I know that I can win on performance because less IOPS will be needed but what's about CPU?
I would like also ask, what will be the impact on HBase performance?
Many thanks in advance!
Created 01-24-2016 02:50 PM
@Michel Sumbul Very good question ..Please see this to start with http://www.slideshare.net/Hadoop_Summit/kamat-singh-june27425pmroom210cv2
It was 3 years ago. http://hortonworks.com/blog/orcfile-in-hdp-2-better-compression-better-performance/
Created 01-24-2016 02:50 PM
@Michel Sumbul Very good question ..Please see this to start with http://www.slideshare.net/Hadoop_Summit/kamat-singh-june27425pmroom210cv2
It was 3 years ago. http://hortonworks.com/blog/orcfile-in-hdp-2-better-compression-better-performance/
Created 01-24-2016 11:07 PM
@Michel Sumbul Based on the compression type...Yes
If I correctly understand the slides, I should expect a raise of the CPU usage between 5% and 60% depending of the compression algorythm. That can be really important!
HBASE - Link (Unofficial)
HBASE official guide - Production systems should use compression with their ColumnFamily definitions. See Appendix C, Compression In HBase for more information.
Created 01-24-2016 05:16 PM
@Michel Sumbul in terms of HBase, your mileage can vary, it depends on your workloads, in some use cases I've seen a lot better performance with compression on and in some not. There are also multiple levels of compression in HBase, (per column family, you can compress rowkeys only or both).

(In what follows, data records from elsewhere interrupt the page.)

Lemma distinct_replace p off c o c' c'' :
  sub off c p = Some (o, c') → distinct c = true → distinct c'' = true → distinct (replace c p c'') = true.
Proof.
  revert off c. induction p as [|s p IH]; intros off c; cbn [sub]; [done|].
  destruct (select s c) as [i|] eqn:Hsel; cbn [mbind option_bind]; [|done].
  destruct (child_at (S off) (tree_children c) i) as [[o1 c1]|] eqn:Hch; [|done].
  destruct c as [raw|ob w cs]; [done|]. cbn [tree_children] in *. intros Hs Hd Hd''.
  cbn [replace]. rewrite Hsel. cbn [distinct] in *. rewrite keys_replace. apply andb_true_iff in Hd as [Hd ->].
  rewrite andb_true_r. specialize (IH _ _ Hs). clear Hs Hsel. revert Hch Hd. generalize (S off). revert i.
  induction cs as [|pre k c0 post cs IHc]; intros [|i] off'; cbn; try done.
  - intros [= <- <-] Hd. apply andb_true_iff in Hd as [H1 ->]. by rewrite IH.
  - intros Hch Hd. apply andb_true_iff in Hd as [-> H2]. by rewrite (IHc i _ Hch H2).
Qed.

#[export] Instance JsonPathSegment_eq_dec : EqDecision JsonPathSegment.
Proof. solve_decision. Defined.

(** Writes at diverging existing paths commute. *)
Section Commute.
Context {number : Type}.
Implicit Types v : value number.

Lemma get_put v s t x y :
  seg_ok s → seg_ok t → get_json_path_value v [s] = Some x →
  get_json_path_value (put v s y) [t] = if bool_decide (s = t) then Some y else get_json_path_value v [t].
Proof.
  intros Hs Ht Hg. destruct s as [i|k], t as [j|k']; destruct v; try done; cbn in *.
  - destruct (vec_get a i) eqn:Hv; [|done]. rewrite (vec_get_set _ _ _ _ _ Hs Ht Hv).
    repeat case_bool_decide; try done; naive_solver.
  - rewrite obj_get_insert. repeat case_bool_decide; try done; naive_solver.
Qed.

Lemma obj_insert_comm (o : list (str * value number)) k k' x y a b :
  k ≠ k' → obj_get o k = Some a → obj_get o k' = Some b →
  obj_insert (obj_insert o k x) k' y = obj_insert (obj_insert o k' y) k x.
Proof.
  intros Hne. induction o as [|[k0 v0] o IH]; cbn; [done|].
  repeat (case_bool_decide; subst; cbn); try done; try congruence.
  intros Ha Hb. by rewrite IH.
Qed.

Lemma obj_insert_twice (o : list (str * value number)) k x y :
  obj_insert (obj_insert o k x) k y = obj_insert o k y.
Proof. induction o as [|[k0 v0] o IH]; cbn; repeat (case_bool_decide; cbn); try done. by rewrite IH. Qed.

Lemma put_comm v s t x y a b :
  seg_ok s → seg_ok t → s ≠ t → get_json_path_value v [s] = Some a → get_json_path_value v [t] = Some b →
  put (put v s x) t y = put (put v t y) s x.
Proof.
  intros Hs Ht Hne Ha Hb. destruct s as [i|k], t as [j|k']; destruct v; try done; cbn in *.
  - unfold vec_set. rewrite list_insert_insert_ne; [done|]. intros Hz. apply Hne. f_equal. lia.
  - destruct (obj_get o k) eqn:?, (obj_get o k') eqn:?; try done.
    erewrite obj_insert_comm; [done| |done..]. congruence.
Qed.

Lemma put_twice v s x y : put (put v s x) s y = put v s y.
Proof.
  destruct s, v; cbn; try done; [|by rewrite obj_insert_twice].
  unfold vec_set. by rewrite list_insert_insert_eq.
Qed.

(** The value a write leaves behind. *)
Definition wr v (p : list JsonPathSegment) (x : value number) : value number :=
  match p with [] => x | _ => (set_json_path_value v p x).1 end.

Lemma wr_set v p x : p ≠ [] → wr v p x = (set_json_path_value v p x).1.
Proof. by destruct p. Qed.

Lemma wr_cons v s p x child :
  seg_ok s → get_json_path_value v [s] = Some child → wr v (s :: p) x = put v s (wr child p x).
Proof.
  intros Hs Hg. unfold wr at 1. rewrite (set_cons _ _ _ _ child) by done.
  destruct p; [done|]. cbn [wr]. by destruct (set_json_path_value child _ x).
Qed.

Created 01-24-2016 07:39 PM
Thanks guys for the fast reply!
@nsabharwal : If I correctly understand the slides, I should expect a raise of the CPU usage between 5% and 60% depending of the compression algorythm. That can be really important!

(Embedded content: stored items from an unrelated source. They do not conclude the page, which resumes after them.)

(* ===== verification/RuleManagers.v ===== *)
(** * RuleManagers: the in-memory rule stores (proxy-core/src/rules/managers.rs)

    The Rewrite and Map managers of a pair point to one [RuleRuntime]: the model
    keeps the runtimes in a heap and a manager is a handle, so [Arc::ptr_eq] is
    equality of handles and an update through one manager is seen by the other.
    Read-modify-write operations are given as their two lock regions: the
    snapshot they read and the list they install. *)

From S2P Require Import Prelude Str Patterns JsonPath RuleTypes.

(** ** Definitions *)

Section Managers.
  Context `{RegexEngine} {number : Type}.

Record CompiledRewriteRule := {
  cr_rule : RewriteRule number;
  cr_compiled_match : option regex;
  cr_host_lock : option str
}.

Record CompiledMapRule := { cm_rule : MapRule; cm_host_lock : option str }.

Record RuntimeRuleSnapshot := {
  generation : Z;
  rewrite : list CompiledRewriteRule;
  map_rules : list CompiledMapRule
}.

Definition empty_snapshot : RuntimeRuleSnapshot :=
  {| generation := 0; rewrite := []; map_rules := [] |}.

(** The heap of rule runtimes. *)
Abbreviation heap := (gmap Z RuntimeRuleSnapshot).

Definition new_runtime (h : heap) (rt : Z) : heap := <[rt := empty_snapshot]> h.

Definition snapshot (h : heap) (rt : Z) : RuntimeRuleSnapshot :=
  default empty_snapshot (h !! rt).

Definition replace_rewrite (h : heap) (rt : Z) (rules : list CompiledRewriteRule) : heap :=
  let current := snapshot h rt in
  <[rt := {| generation := sat_add64 (generation current) 1; rewrite := rules;
             map_rules := map_rules current |}]> h.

@aervits : do you have some benchmarks, test results to have a idea?
Many thanks guys!
Michel
Created 01-25-2016 01:41 PM
@Michel Sumbul I was able to reach 840k/sec reads on AWS, Centos7, XFS filesystem, 9 nodes, 12 7200 RPM drives in non-mapreduce mode. Same hardware write-only test resulted in 185k/sec. For mixed workload, I got 148k/sec writes and 270k/s reads. This is with snappy compression on.